Salah satu contoh terbaik dari penutupan yang sehat adalah Rasul Paulus dan pelayanannya di Efesus. Penutupan itu mengakhiri tiga tahun karya proyek, dan meliputi perubahan lokasi serta perubahan lingkungan. Bagaimana Paulus menutup pelayanannya di kota itu memberikan pelajaran yang berarti bagi kita mengenai akhir yang baik, dan juga definisi dari apa artinya berakhir dengan baik [1]."

Paulus telah menghabiskan tiga tahun pelayanan di Efesus, sebuah kota yang strategis di provinsi Asia Kecil. Ia menikmati pelayanan yang berbuah dari pengajaran dan penyebaran Injil yang luas di daerah itu. Namun tiba waktunya bagi dia untuk meninggalkan tempat itu untuk pergi ke Yerusalem. Untuk beberapa alasan yang tidak dikatakan kepada kita, Paulus merasa arah hidupnya ditetapkan di ibukota Yahudi. Ia harus pergi ke sana berapa pun harganya dan harus sampai ke sana sebelum hari raya Pantekosta (Kisah Para Rasul 20:16).

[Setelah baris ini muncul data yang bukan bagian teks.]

(** * k8s-ai-bench: the task execution state machine, the cluster
    providers, the task loader and the pass@k scorer

    A shallow embedding of [eval.go], of the [kind] and [vcluster]
    cluster providers and of [passAtK] from [site/app.js].

    Everything the Go program does to the outside (running a process,
    sleeping, printing, touching a file) is an [Event] appended to a
    [World]; what the outside answers is read from the oracles of class
    [Outside].  The oracles may depend on the whole history, so a
    theorem proved for every [Outside] holds for every behaviour of the
    processes the harness starts. *)

From Stdlib Require Import QArith Qpower Qround Qreduction Qabs Lqa.
From stdpp Require Import base tactics option list strings pretty gmap.

Open Scope Z_scope.
Open Scope string_scope.
Open Scope list_scope.
Open Scope stdpp_scope.

(** ** Go errors *)

(** A Go [error] value: an opaque error with its message, an error
    built by [fmt.Errorf] with one [%w] operand (it keeps the operand
    for [errors.Unwrap]), or the result of [errors.Join]. *)
#[warnings="-register-all"]
Inductive error : Type :=
| errorString (s : string)
| wrapError (msg : string) (err : error)
| joinError (errs : list error).

(** [strings.Join] *)
Fixpoint strings_Join (elems : list string) (sep : string) : string :=
  match elems with
  | [] => ""
  | [a] => a
  | a :: rest => a +:+ sep +:+ strings_Join rest sep
  end.

Definition newline : string := String (Ascii.ascii_of_nat 10) "".

(** The [Error()] method. *)
Fixpoint Error (e : error) : string :=
  match e with
  | errorString s => s
  | wrapError msg _ => msg
  | joinError errs => strings_Join (map Error errs) newline
  end.

(** [errors.Unwrap] *)
Definition Unwrap (e : error) : option error :=
  match e with
  | wrapError _ err => Some err
  | _ => None
  end.

(** [fmt.Errorf(prefix + "%w", err)]: every wrapping format of the
    program ends in its [%w] operand.  A nil operand is printed as
    [%!w(<nil>)] and nothing is wrapped. *)
Definition Errorf_w (prefix : string) (err : option error) : error :=
  match err with
  | Some e => wrapError (prefix +:+ Error e) e
  | None => errorString (prefix +:+ "%!w(<nil>)")
  end.

(** [errors.Join]: nil operands are discarded, and the result is nil
    when nothing is left. *)
Definition errors_Join (errs : list (option error)) : option error :=
  match omap id errs with
  | [] => None
  | es => Some (joinError es)
  end.

(** A Go pair [(value, error)]. *)
Inductive res (A : Type) : Type :=
| Ok (a : A)
| Err (e : error).
Arguments Ok {A} a.
Arguments Err {A} e.

(** ** Processes and the world *)

(** Which context an [exec.Cmd] was created with: [exec.Command] has
    none, [exec.CommandContext] gets the task's deadline context or
    [context.Background()]. *)
Inductive ctxKind : Type := NoCtx | TaskCtx | BackgroundCtx.

Record Cmd : Type := mkCmd {
  cmd_ctx : ctxKind;
  cmd_Path : string;
  cmd_Args : list string;   (* without the program name *)
  cmd_Dir : string;
  cmd_Env : list string;
  cmd_Stdin : list string;  (* the lines written to standard input *)
}.

(** What a finished process leaves behind: its standard output, what it
    wrote to output and error together in the order written, and the
    error of [cmd.Run]. *)
Record CmdResult : Type := mkCmdResult {
  res_stdout : string;
  res_combined : string;
  res_err : option error;
}.

Definition Duration : Type := Z.      (* nanoseconds *)
Definition Second : Duration := 1000000000.
Definition Minute : Duration := 60 * Second.

Inductive Event : Type :=
| EvExec (c : Cmd) (r : CmdResult)
| EvSleep (d : Duration)
| EvPrint (s : string)
| EvWriteFile (path data : string) (r : option error)
| EvReadDir (dir : string)
| EvReadFile (path : string).

(** The history, oldest event first. *)
Definition World : Type := list Event.

(** Code that reads and updates a state of type [S]. *)
Definition St (S A : Type) : Type := S -> A * S.

Definition wret {S A} (a : A) : St S A := fun w => (a, w).
Definition wbind {S A B} (m : St S A) (k : A -> St S B) : St S B :=
  fun w => let (a, w1) := m w in k a w1.

Declare Scope world_scope.
Delimit Scope world_scope with world.
Notation "x <- m ;; k" := (wbind m (fun x => k))
  (at level 100, m at next level, right associativity) : world_scope.
Notation "m ;;; k" := (wbind m (fun _ => k))
  (at level 100, right associativity) : world_scope.

(** Code that acts on the world only. *)
Definition W (A : Type) : Type := St World A.

Definition emit (e : Event) : W unit := fun w => (tt, w ++ [e]).

(** [fmt.Printf] to the harness's own standard output. *)
Definition Printf (s : string) : W unit := emit (EvPrint s).

(** [time.Sleep] *)
Definition time_Sleep (d : Duration) : W unit := emit (EvSleep d).

(** The events a trace consists of, by kind. *)
Definition exec_results (evs : list Event) : list CmdResult :=
  omap (fun e => match e with EvExec _ r => Some r | _ => None end) evs.

Definition exec_cmds (evs : list Event) : list Cmd :=
  omap (fun e => match e with EvExec c _ => Some c | _ => None end) evs.

Definition prints (evs : list Event) : list string :=
  omap (fun e => match e with EvPrint s => Some s | _ => None end) evs.

(** ** package cluster *)

Module cluster.

(** Modelled from the spec: the declaration of the [Provider] interface
    is not among the sources; its four methods are those the providers
    implement and [eval.go] calls. *)
Record Provider : Type := mkProvider {
  Exists : string -> W (res bool);
  Create : string -> W (option error);
  Delete : string -> W (option error);
  GetKubeconfig : string -> W (res string);
}.

End cluster.

(** ** Strings *)

Definition is_newline (c : Ascii.ascii) : bool :=
  Ascii.eqb c (Ascii.ascii_of_nat 10).

(** [strings.Split(s, "\n")]: never empty, one more element than there
    are newlines. *)
Fixpoint split_lines (s : string) : list string :=
  match s with
  | EmptyString => [""]
  | String c s' =>
      if is_newline c then "" :: split_lines s'
      else match split_lines s' with
           | l :: ls => String c l :: ls
           | [] => [String c ""]
           end
  end.

(** [strings.Index(s, substr)], -1 when absent. *)
Fixpoint strings_Index (s substr : string) : Z :=
  if String.prefix substr s then 0
  else match s with
       | EmptyString => -1
       | String _ s' =>
           let i := strings_Index s' substr in
           if (i =? -1)%Z then -1 else i + 1
       end.

(** [strings.LastIndex(s, substr)], -1 when absent. *)
Fixpoint strings_LastIndex (s substr : string) : Z :=
  match s with
  | EmptyString => if String.prefix substr "" then 0 else -1
  | String _ s' =>
      let i := strings_LastIndex s' substr in
      if (i =? -1)%Z then (if String.prefix substr s then 0 else -1)
      else i + 1
  end.

(** The slice [s[i:]]. *)
Fixpoint slice_from (i : nat) (s : string) : string :=
  match i, s with
  | O, _ => s
  | S i', String _ s' => slice_from i' s'
  | S _, EmptyString => ""
  end.

(** Whether a string holds a newline. *)
Fixpoint has_newline (s : string) : bool :=
  match s with
  | EmptyString => false
  | String c s' => is_newline c || has_newline s'
  end.

(** [getLastNLines] returns the last n lines of a string. *)
Definition getLastNLines (s : string) (n : nat) : string * bool :=
  let lines := split_lines s in
  if (n <? length lines)%nat
  then (strings_Join (drop (length lines - n) lines) newline, true)
  else (s, false).

(** [%t] *)
Definition fmt_t (b : bool) : string := if b then "true" else "false".

(** ** package model *)

Module model.

(** Modelled from the spec: package [model] is not among the sources;
    the fields are those [eval.go] and [site/app.js] use. *)
Record LLMConfig : Type := mkLLMConfig {
  ID : string;
  ProviderID : string;
  ModelID : string;
  EnableToolUseShim : bool;
  Quiet : bool;
  McpClient : bool;
}.

Record Failure : Type := mkFailure { Message : string }.

Record TaskResult : Type := mkTaskResult {
  Task : string;
  LLMConfig_ : LLMConfig;
  Result : string;
  Error : string;
  Failures : list Failure;
}.

(** Modelled from the spec: [AddFailure] formats its message and
    appends one Failure record to the ordered sequence. *)
Definition AddFailure (message : string) (r : TaskResult) : TaskResult :=
  mkTaskResult (Task r) (LLMConfig_ r) (Result r) (Error r)
               (Failures r ++ [mkFailure message]).

Definition set_Result (v : string) (r : TaskResult) : TaskResult :=
  mkTaskResult (Task r) (LLMConfig_ r) v (Error r) (Failures r).

Definition set_Error (v : string) (r : TaskResult) : TaskResult :=
  mkTaskResult (Task r) (LLMConfig_ r) (Result r) v (Failures r).

Definition set_Failures (v : list Failure) (r : TaskResult) : TaskResult :=
  mkTaskResult (Task r) (LLMConfig_ r) (Result r) (Error r) v.

End model.

(** ** The task specification *)

(** Modelled from the spec: the declarations of [Task], [Expectation],
    [ScriptStep] and [EvalConfig] are not among the sources; the fields
    are those [eval.go] reads. *)
Record Expectation : Type := mkExpectation { Contains : string }.

Record ScriptStep : Type := mkScriptStep {
  Prompt : string;
  PromptFile : string;
}.

Definition IsolationMode : Type := string.

Record Task : Type := mkTask {
  Setup : string;
  Verifier : string;
  Cleanup : string;
  Disabled : bool;
  Expect : list Expectation;
  Script : list ScriptStep;
  Isolation : IsolationMode;
  Timeout : string;
}.

Record EvalConfig : Type := mkEvalConfig {
  LLMConfigs : list model.LLMConfig;
  cfg_KubeConfig : string;
  TasksDir : string;
  TaskPattern : string;
  cfg_AgentBin : string;
  ClusterProvider : string;
  OutputDir : string;
}.

(** [os.DirEntry] *)
Record DirEntry : Type := mkDirEntry {
  Name : string;
  IsDir : bool;
}.

(** [taskCtx.Err()] *)
Inductive ctxError : Type := Canceled | DeadlineExceeded.

(** ** The outside *)

(** Library functions and declarations whose code is not part of the
    sources, and what the processes and the file system answer, given
    the history. *)
Class Outside : Type := {
  (* package fmt, time, path/filepath, os *)
  strconv_Quote : string -> string;                 (* [%q] *)
  Duration_String : Duration -> string;             (* [%v] of a Duration *)
  time_ParseDuration : string -> res Duration;
  filepath_Join : list string -> string;
  filepath_Abs : string -> res string;
  os_Environ : list string;
  (* package regexp *)
  Regexp : Type;
  regexp_Compile : string -> res Regexp;
  MatchString : Regexp -> string -> bool;
  (* decoders *)
  yaml_Unmarshal_Task : string -> res Task;
  json_Unmarshal_Names : string -> res (list string);
  (* the constant of package main *)
  IsolationModeCluster : IsolationMode;
  (* the world's answers *)
  exec_oracle : World -> Cmd -> CmdResult;
  os_WriteFile_oracle : World -> string -> string -> option error;
  os_ReadDir_oracle : World -> string -> res (list DirEntry);
  os_ReadFile_oracle : World -> string -> res string;
  ResolvePrompt_oracle : World -> ScriptStep -> string -> res string;
  taskCtx_Err_oracle : World -> option ctxError;
}.

Section Process.
Context {O : Outside}.

(** [cmd.Run()] and [cmd.Output()]: the process runs and the event
    records what it answered. *)
Definition cmd_Run (c : Cmd) : W CmdResult :=
  fun w => let r := exec_oracle w c in (r, w ++ [EvExec c r]).

(** [cmd.Output()] hands out the standard output when there is no
    error; no caller looks at the bytes otherwise. *)
Definition cmd_Output (c : Cmd) : W (res string) :=
  (r <- cmd_Run c ;;
   wret (match res_err r with
         | None => Ok (res_stdout r)
         | Some e => Err e
         end))%world.

Definition os_WriteFile (path data : string) : W (option error) :=
  fun w => let r := os_WriteFile_oracle w path data in
           (r, w ++ [EvWriteFile path data r]).

Definition os_ReadDir (dir : string) : W (res (list DirEntry)) :=
  fun w => (os_ReadDir_oracle w dir, w ++ [EvReadDir dir]).

Definition os_ReadFile (path : string) : W (res string) :=
  fun w => (os_ReadFile_oracle w path, w ++ [EvReadFile path]).
End Process.

(** ** package kind *)

Module kind.
Section Kind.
Context {O : Outside}.

(** [for retry := range 3 { ... }] of [Provider.Create], over the
    values of [retry] still to come; [createErr] is the variable of
    that name. *)
Fixpoint Create_loop (name : string) (retries : list nat)
    (createErr : option error) : W (option error) :=
  match retries with
  | [] =>
      wret (Some (Errorf_w
        "failed to create kind cluster after multiple retries: " createErr))
  | retry :: rest =>
      ((if (0 <? retry)%nat
        then (Printf ("Retrying cluster creation, attempt "
                      +:+ pretty (retry + 1)%nat +:+ newline) ;;;
              time_Sleep (5 * Second))
        else wret tt) ;;;
       let createCmd := mkCmd NoCtx "kind"
             ["create"; "cluster"; "--name"; name; "--wait"; "5m"]
             "" [] [] in
       Printf ("Creating kind cluster " +:+ strconv_Quote name +:+ newline) ;;;
       r <- cmd_Run createCmd ;;
       match res_err r with
       | None => wret None
       | Some e =>
           Printf ("failed to create kind cluster, retrying...: "
                   +:+ Error e +:+ newline) ;;;
           Create_loop name rest (Some e)
       end)%world
  end.

Definition Create (name : string) : W (option error) :=
  Create_loop name (seq 0 3) None.

Definition Exists (name : string) : W (res bool) :=
  (output <- cmd_Output (mkCmd NoCtx "kind" ["get"; "clusters"] "" [] []) ;;
   match output with
   | Err e => wret (Err (Errorf_w "failed to run 'kind get clusters': " (Some e)))
   | Ok output => wret (Ok (bool_decide (name ∈ split_lines output)))
   end)%world.
Lemma append_nil_r s : (s ++ "")%string = s.
Proof.
  induction s as [|c s IH]; [reflexivity|]. now rewrite append_cons, IH.
Qed.

Lemma append_assoc s1 s2 s3 :
  ((s1 ++ s2) ++ s3)%string = (s1 ++ (s2 ++ s3))%string.
Proof.
  induction s1 as [|c s1 IH]; [reflexivity|]. now rewrite !append_cons, IH.
Qed.


(** A character with all its bytes is cut off a text as it is. *)
Lemma chars_whole a t r :
  String.length t = conts a -> chars (String a t ++ r) = String a t :: chars r.
Proof.
  intros H. rewrite append_cons. simpl chars.
  destruct (conts a) as [|[|[|n]]] eqn:E.
  - destruct t; [|discriminate]. rewrite append_nil_l. now destruct r.
  - destruct t as [|b [|c t]]; try discriminate. reflexivity.
  - destruct t as [|b [|c [|d t]]]; try discriminate. reflexivity.
  - destruct t as [|b [|c [|d [|e t]]]]; try discriminate.
    + reflexivity.
    + simpl in H. unfold conts in E.
      repeat destruct (_ <? _)%N; congruence.
Qed.

(** So is what is left of one at the end of the text. *)
Lemma chars_rest a t :
  (String.length t <= conts a)%nat -> chars (String a t) = [String a t].
Proof.
  intros H. simpl chars.
  destruct (conts a) as [|[|[|n]]] eqn:E.
  - destruct t; [reflexivity|simpl in H; lia].
  - destruct t as [|b [|c t]]; try reflexivity. simpl in H; lia.
  - destruct t as [|b [|c [|d t]]]; try reflexivity. simpl in H; lia.
  - destruct t as [|b [|c [|d [|e t]]]]; try reflexivity.
    unfold conts in E. repeat destruct (_ <? _)%N; try congruence.
    injection E as <-. simpl in H. lia.
Qed.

Ia benar-benar meninggalkan Efesus dan tiba di Miletus, kota lain kira-kira 50 kilometer jauhnya, ketika ia memutuskan untuk berbicara dengan para penatua di gereja Efesus. Ia mengirim surat kepada mereka, dan kenyataan bahwa mereka melakukan perjalanan ke sana untuk bertemu dengan Paulus mengatakan kepada kita mengenai hormat dan kasih mereka kepada sang rasul.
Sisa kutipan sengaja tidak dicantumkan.